▶ **Excerpted data**:
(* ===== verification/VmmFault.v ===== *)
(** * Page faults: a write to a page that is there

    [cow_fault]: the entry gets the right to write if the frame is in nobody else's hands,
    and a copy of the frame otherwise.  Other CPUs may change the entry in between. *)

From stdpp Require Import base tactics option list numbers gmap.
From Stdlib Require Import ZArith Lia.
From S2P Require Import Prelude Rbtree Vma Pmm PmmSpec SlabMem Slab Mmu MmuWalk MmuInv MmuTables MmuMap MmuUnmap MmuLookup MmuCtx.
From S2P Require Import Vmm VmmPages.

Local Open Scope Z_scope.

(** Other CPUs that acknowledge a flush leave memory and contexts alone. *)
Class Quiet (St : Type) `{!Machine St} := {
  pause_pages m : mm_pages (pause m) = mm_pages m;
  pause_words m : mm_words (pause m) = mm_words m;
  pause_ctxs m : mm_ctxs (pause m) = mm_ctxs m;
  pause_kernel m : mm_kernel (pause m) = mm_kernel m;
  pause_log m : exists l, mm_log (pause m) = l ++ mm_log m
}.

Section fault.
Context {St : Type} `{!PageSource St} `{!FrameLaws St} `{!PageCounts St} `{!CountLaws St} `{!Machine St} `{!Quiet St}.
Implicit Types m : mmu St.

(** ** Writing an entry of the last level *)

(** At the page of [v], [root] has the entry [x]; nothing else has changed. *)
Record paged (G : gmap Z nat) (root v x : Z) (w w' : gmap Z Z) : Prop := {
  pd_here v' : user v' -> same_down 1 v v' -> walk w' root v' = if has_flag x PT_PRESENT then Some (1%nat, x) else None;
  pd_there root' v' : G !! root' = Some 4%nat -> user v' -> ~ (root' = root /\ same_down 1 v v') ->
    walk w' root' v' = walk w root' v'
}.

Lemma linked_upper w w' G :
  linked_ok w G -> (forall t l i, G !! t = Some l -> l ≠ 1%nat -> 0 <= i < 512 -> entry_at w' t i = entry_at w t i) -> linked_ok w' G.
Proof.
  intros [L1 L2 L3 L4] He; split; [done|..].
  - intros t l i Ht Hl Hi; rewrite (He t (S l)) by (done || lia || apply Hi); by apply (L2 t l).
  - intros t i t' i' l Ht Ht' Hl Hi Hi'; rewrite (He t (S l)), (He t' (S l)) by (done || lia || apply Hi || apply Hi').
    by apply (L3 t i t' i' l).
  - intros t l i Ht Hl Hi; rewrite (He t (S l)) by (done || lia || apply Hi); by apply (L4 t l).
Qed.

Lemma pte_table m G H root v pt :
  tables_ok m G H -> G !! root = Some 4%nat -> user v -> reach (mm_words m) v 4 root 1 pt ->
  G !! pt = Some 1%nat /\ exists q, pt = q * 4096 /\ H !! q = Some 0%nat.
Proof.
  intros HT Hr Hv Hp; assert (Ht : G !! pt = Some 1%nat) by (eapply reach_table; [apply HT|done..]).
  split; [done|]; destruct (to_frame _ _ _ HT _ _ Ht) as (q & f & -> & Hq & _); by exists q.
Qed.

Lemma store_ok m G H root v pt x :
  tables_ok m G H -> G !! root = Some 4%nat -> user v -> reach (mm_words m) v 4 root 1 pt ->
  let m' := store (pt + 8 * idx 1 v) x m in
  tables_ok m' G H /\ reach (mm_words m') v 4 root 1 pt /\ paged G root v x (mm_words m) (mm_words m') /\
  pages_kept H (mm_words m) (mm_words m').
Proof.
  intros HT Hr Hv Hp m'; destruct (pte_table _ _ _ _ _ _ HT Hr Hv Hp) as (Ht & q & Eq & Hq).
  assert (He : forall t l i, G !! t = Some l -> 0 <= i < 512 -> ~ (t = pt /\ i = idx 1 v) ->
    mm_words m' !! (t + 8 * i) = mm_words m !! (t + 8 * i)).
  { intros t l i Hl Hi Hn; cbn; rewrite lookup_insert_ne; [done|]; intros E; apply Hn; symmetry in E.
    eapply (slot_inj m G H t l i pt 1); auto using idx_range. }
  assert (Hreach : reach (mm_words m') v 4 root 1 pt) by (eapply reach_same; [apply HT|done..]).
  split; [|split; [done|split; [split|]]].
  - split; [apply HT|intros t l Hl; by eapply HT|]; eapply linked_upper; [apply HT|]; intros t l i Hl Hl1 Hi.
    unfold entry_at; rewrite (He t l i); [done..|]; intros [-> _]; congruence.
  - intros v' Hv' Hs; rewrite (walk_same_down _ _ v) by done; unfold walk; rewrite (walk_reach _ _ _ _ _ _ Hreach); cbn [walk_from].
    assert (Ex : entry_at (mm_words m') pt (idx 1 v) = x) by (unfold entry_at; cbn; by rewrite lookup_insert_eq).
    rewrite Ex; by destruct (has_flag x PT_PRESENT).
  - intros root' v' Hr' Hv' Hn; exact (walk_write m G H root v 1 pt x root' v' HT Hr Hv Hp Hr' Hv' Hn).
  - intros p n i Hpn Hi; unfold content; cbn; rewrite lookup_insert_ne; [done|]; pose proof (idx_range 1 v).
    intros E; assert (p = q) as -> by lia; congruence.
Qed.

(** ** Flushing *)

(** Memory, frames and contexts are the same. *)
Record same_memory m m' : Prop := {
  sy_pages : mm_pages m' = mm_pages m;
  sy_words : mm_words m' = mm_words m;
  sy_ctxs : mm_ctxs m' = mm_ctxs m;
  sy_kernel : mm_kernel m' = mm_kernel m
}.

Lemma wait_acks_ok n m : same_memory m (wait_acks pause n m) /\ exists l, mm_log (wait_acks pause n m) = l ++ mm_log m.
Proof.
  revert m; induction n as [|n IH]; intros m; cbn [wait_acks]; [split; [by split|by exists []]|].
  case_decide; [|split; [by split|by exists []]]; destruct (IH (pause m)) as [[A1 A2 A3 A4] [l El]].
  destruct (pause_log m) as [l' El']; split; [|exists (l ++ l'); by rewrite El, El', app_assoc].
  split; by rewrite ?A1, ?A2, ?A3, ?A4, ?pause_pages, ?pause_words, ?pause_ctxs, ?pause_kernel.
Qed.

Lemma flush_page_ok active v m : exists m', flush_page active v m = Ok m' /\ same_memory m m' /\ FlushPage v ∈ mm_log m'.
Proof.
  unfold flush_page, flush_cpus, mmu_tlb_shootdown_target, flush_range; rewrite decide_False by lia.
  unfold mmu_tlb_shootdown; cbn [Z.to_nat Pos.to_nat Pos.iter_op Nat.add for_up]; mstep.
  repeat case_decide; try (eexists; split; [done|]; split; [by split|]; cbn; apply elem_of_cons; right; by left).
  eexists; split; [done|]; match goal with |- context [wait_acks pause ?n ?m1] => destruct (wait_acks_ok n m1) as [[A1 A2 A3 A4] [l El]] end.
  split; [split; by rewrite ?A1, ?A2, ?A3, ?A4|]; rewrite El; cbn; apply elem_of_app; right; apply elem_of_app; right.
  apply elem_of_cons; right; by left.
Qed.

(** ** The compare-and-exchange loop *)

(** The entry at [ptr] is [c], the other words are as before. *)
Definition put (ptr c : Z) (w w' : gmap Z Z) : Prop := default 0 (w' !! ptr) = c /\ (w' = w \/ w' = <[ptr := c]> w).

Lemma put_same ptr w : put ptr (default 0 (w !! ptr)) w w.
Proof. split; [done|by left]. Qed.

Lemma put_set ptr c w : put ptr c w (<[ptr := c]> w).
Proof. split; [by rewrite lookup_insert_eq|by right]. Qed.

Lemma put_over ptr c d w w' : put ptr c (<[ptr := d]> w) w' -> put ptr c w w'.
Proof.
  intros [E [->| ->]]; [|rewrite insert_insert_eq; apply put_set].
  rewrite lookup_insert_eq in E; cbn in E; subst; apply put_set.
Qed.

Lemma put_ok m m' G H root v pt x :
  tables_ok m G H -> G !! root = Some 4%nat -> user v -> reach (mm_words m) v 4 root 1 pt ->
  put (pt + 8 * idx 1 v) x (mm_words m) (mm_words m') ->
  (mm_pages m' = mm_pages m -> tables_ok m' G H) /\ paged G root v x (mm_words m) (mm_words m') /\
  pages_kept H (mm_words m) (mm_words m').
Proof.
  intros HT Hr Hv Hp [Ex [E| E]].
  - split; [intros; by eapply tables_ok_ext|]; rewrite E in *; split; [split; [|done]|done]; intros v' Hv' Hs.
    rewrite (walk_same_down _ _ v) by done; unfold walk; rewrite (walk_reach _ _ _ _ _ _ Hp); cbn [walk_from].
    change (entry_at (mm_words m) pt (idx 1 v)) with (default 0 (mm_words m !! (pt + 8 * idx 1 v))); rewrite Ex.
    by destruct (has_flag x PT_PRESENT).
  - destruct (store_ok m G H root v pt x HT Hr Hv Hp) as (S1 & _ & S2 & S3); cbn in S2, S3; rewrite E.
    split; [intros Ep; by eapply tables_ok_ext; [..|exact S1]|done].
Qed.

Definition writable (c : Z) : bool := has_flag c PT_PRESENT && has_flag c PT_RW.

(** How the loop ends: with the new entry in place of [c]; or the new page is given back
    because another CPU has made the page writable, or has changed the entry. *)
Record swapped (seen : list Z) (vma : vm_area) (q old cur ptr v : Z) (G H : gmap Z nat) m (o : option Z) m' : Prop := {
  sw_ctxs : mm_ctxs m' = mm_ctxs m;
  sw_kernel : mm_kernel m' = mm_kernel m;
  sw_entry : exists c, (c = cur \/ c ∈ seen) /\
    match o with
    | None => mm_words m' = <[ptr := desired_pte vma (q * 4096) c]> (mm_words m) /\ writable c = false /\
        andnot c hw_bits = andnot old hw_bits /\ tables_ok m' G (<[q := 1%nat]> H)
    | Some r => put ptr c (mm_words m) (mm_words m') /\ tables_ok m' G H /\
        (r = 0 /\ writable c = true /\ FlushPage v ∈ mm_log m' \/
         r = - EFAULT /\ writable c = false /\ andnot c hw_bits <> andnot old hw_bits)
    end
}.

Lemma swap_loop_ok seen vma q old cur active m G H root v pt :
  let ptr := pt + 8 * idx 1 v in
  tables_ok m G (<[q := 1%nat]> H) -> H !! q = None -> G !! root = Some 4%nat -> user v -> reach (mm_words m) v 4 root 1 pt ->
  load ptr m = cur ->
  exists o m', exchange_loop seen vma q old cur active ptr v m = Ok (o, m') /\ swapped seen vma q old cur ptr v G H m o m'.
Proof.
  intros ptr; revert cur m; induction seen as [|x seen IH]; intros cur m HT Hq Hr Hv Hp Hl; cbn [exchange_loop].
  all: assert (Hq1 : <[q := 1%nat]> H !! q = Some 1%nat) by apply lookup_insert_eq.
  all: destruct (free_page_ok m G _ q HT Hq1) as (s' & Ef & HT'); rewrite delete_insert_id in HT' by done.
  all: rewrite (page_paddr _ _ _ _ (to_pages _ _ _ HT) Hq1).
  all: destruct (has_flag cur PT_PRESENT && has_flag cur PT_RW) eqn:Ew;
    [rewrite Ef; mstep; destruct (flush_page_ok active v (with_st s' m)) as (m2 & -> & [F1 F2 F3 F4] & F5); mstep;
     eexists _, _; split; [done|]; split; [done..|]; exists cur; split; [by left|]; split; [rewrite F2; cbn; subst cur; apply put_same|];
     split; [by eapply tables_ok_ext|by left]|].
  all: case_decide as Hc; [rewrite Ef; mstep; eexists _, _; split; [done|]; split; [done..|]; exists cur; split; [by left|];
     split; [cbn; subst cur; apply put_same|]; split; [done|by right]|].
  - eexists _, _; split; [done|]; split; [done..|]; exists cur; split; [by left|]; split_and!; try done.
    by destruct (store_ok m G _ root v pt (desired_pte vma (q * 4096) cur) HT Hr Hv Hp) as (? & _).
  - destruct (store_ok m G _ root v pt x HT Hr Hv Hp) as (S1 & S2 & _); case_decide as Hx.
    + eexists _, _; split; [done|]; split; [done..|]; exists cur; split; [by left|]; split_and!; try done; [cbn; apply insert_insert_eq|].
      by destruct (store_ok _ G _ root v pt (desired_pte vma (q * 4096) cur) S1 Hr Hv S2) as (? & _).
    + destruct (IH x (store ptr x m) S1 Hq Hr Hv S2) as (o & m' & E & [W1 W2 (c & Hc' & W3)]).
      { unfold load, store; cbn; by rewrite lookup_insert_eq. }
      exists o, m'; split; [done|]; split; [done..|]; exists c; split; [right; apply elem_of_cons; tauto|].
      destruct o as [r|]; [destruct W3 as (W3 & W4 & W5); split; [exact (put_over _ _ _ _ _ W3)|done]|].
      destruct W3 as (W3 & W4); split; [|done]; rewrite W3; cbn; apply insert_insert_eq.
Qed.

--

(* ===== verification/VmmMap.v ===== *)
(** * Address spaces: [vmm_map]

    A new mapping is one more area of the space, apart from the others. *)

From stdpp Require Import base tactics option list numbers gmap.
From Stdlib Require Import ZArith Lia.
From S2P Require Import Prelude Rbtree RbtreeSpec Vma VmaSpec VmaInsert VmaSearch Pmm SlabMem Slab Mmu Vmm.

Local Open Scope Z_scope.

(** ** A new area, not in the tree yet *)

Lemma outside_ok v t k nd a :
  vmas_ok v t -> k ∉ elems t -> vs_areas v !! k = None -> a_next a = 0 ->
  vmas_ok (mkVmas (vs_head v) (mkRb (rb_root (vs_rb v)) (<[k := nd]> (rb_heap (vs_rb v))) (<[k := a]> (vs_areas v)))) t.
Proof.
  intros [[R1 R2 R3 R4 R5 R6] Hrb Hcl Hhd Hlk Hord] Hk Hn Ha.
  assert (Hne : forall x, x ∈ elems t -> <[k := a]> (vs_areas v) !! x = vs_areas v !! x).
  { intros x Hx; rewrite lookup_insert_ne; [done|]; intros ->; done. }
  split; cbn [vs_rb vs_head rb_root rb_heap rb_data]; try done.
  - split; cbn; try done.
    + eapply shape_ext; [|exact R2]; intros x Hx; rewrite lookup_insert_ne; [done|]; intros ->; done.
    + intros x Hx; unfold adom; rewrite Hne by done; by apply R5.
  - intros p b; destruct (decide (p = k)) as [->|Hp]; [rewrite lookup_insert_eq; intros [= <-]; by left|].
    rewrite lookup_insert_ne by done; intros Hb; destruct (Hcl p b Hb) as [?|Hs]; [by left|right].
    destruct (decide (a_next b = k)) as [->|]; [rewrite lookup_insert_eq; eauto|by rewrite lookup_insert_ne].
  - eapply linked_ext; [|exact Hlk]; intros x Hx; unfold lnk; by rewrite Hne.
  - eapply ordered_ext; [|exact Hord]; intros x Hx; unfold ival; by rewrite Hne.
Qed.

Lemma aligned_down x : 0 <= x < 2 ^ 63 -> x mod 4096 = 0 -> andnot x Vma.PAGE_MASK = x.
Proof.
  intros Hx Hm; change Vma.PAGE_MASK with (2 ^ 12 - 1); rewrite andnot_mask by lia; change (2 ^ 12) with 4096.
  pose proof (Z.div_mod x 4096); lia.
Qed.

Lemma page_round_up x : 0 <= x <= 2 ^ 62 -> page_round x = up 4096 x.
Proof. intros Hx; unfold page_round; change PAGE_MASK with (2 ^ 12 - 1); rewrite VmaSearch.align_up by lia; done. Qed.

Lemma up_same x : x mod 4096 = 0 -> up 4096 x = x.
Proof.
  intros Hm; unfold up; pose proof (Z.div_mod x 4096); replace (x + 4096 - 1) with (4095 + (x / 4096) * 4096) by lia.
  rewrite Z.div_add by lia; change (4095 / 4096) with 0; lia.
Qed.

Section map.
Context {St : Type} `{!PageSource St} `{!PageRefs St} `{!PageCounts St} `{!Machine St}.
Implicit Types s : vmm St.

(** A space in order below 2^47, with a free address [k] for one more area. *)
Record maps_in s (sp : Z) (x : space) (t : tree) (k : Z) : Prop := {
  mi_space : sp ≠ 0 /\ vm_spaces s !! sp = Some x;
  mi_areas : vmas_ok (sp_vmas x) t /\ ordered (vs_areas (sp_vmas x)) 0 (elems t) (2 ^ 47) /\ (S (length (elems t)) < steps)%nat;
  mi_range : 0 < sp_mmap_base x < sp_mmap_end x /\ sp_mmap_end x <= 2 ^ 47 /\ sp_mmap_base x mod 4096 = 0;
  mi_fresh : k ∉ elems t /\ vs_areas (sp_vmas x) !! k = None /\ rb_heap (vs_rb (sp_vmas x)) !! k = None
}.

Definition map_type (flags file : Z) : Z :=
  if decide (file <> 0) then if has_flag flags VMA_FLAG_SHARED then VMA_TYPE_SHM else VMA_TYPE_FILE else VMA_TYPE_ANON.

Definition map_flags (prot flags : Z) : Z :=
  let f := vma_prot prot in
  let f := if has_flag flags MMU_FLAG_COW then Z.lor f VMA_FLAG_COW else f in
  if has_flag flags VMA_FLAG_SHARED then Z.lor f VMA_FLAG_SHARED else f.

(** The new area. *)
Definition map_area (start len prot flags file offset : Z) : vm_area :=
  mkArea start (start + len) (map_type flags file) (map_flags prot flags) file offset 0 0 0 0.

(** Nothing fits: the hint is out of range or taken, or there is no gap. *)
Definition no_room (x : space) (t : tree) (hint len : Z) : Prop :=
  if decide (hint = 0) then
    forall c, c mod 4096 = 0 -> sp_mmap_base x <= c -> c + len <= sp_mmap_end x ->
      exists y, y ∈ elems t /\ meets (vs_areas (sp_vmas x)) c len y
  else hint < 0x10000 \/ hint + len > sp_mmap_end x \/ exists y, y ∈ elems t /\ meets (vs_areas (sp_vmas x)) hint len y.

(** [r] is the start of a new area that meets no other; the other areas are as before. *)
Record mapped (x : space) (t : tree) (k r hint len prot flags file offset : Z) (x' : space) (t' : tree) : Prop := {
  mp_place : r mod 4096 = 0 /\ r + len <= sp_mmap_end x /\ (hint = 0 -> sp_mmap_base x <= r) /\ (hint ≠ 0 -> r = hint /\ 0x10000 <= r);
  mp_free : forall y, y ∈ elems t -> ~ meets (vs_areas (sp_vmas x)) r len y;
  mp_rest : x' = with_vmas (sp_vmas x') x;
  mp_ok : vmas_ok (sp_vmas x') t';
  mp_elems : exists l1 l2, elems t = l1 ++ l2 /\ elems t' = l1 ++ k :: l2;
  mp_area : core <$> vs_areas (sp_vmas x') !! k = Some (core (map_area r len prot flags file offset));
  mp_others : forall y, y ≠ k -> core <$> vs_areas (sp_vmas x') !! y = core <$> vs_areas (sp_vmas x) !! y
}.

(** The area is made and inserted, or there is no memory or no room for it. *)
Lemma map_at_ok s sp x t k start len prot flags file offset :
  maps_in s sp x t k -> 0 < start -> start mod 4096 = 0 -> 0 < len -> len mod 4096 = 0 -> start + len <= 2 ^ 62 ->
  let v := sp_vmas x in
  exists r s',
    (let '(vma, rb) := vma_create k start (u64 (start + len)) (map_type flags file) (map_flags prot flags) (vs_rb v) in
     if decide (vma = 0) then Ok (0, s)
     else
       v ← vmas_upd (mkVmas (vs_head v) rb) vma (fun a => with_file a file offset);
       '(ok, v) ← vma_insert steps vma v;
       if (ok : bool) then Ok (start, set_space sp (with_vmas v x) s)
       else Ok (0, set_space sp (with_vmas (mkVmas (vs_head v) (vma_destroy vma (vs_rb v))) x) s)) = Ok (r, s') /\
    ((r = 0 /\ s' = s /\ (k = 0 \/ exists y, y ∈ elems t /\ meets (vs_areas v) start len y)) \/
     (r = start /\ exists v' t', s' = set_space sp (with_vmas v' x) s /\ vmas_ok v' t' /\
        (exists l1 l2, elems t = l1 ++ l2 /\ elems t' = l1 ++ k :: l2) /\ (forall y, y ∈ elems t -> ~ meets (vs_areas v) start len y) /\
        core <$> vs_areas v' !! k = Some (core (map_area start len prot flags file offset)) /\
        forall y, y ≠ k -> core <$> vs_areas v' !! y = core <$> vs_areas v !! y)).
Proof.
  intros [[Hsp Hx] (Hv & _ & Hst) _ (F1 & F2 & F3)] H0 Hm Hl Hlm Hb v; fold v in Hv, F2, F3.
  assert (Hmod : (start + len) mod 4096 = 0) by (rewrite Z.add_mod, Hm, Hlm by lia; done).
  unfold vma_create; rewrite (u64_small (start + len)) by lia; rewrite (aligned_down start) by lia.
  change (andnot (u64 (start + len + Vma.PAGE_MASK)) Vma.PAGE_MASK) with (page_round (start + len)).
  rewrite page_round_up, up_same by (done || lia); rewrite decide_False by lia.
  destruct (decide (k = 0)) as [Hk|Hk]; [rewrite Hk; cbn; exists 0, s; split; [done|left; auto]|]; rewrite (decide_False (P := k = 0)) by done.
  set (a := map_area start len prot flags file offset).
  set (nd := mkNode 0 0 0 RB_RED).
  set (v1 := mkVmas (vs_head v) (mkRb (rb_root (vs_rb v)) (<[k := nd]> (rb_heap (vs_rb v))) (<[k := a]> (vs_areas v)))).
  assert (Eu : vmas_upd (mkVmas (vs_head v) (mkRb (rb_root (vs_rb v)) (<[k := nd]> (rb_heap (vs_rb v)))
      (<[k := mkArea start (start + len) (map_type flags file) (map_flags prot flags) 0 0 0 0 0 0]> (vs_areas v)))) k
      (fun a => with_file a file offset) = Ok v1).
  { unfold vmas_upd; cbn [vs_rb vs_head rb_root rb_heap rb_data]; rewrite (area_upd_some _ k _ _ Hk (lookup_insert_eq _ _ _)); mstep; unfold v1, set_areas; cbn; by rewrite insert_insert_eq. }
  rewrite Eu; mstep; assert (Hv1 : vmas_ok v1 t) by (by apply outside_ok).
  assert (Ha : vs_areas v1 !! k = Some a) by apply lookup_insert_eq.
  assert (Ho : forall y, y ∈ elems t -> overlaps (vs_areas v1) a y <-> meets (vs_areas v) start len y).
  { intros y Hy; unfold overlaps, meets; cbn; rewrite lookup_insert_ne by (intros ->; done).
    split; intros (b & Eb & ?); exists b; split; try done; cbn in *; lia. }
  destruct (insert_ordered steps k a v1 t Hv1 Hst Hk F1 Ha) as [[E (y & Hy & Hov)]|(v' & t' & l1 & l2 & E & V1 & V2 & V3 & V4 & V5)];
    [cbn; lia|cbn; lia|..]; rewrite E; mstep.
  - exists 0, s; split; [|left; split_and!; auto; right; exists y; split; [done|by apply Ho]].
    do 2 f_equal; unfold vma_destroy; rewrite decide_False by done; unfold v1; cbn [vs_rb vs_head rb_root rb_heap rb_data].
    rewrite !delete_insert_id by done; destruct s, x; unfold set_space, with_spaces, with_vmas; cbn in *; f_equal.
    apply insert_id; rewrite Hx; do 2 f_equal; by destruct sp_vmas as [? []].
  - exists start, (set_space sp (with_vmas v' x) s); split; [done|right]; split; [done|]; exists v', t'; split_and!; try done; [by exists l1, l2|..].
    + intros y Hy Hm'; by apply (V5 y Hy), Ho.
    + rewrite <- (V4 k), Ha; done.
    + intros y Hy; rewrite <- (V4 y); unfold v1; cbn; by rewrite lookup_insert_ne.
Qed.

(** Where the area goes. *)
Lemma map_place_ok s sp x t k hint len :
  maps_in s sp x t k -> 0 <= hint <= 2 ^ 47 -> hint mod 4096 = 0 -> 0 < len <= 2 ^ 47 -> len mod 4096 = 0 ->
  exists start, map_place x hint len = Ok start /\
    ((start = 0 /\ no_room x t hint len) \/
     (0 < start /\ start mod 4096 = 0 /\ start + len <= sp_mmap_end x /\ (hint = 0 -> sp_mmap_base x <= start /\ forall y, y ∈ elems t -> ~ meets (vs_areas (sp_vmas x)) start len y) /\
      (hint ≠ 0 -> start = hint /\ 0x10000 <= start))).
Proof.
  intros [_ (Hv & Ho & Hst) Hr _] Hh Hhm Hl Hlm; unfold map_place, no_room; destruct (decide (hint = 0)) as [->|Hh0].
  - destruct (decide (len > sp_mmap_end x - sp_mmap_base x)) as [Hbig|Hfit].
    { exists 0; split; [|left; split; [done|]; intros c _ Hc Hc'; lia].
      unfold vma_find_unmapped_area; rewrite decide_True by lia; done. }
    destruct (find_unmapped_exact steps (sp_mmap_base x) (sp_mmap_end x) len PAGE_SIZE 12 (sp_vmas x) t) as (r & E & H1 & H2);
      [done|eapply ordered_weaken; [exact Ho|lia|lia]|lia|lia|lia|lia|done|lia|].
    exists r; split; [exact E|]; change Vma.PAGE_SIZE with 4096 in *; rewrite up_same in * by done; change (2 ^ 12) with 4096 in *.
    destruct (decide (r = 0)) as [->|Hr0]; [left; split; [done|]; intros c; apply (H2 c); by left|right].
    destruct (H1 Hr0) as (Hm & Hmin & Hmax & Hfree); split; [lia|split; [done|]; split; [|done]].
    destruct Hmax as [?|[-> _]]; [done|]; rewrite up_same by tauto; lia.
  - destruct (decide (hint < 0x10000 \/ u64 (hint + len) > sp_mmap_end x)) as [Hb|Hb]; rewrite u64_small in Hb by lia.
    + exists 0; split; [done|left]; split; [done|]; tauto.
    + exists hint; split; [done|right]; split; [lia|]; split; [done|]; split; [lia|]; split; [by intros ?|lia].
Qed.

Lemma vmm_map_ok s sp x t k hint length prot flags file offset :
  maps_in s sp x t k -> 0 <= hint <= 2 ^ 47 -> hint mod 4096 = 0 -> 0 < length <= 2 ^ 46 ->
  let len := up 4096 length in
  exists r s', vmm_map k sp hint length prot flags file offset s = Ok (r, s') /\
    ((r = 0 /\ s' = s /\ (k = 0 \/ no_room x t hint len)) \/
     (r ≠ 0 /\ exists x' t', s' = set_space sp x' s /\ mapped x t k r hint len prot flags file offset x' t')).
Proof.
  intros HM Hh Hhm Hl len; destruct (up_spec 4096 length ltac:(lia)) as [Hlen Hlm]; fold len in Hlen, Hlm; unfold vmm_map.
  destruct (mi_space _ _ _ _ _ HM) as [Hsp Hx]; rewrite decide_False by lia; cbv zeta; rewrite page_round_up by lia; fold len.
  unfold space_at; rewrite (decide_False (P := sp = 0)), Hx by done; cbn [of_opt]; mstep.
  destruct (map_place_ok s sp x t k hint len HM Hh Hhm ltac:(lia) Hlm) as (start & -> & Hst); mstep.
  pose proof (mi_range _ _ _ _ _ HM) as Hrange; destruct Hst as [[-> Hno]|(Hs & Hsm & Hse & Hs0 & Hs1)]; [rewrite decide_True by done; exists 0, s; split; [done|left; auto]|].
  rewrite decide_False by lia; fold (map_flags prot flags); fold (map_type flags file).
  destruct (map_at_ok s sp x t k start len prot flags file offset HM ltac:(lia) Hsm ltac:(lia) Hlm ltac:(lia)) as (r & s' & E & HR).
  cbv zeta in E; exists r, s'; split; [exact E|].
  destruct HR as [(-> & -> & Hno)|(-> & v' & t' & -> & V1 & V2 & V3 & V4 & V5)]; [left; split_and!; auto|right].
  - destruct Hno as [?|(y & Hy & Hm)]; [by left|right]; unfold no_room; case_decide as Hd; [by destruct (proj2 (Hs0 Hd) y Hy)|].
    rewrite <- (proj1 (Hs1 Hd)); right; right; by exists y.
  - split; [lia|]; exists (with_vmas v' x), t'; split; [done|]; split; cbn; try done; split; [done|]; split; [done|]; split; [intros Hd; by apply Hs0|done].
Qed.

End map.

▶ **Work to be completed**: Starting with the line with "assert (Eu : vmas_upd" above and going on through the line with "(fun a => with_file a file offset) = Ok", transcribe every line exactly, both ends included, and add nothing.

▶ **Answer**:
  assert (Eu : vmas_upd (mkVmas (vs_head v) (mkRb (rb_root (vs_rb v)) (<[k := nd]> (rb_heap (vs_rb v)))
      (<[k := mkArea start (start + len) (map_type flags file) (map_flags prot flags) 0 0 0 0 0 0]> (vs_areas v)))) k
      (fun a => with_file a file offset) = Ok v1).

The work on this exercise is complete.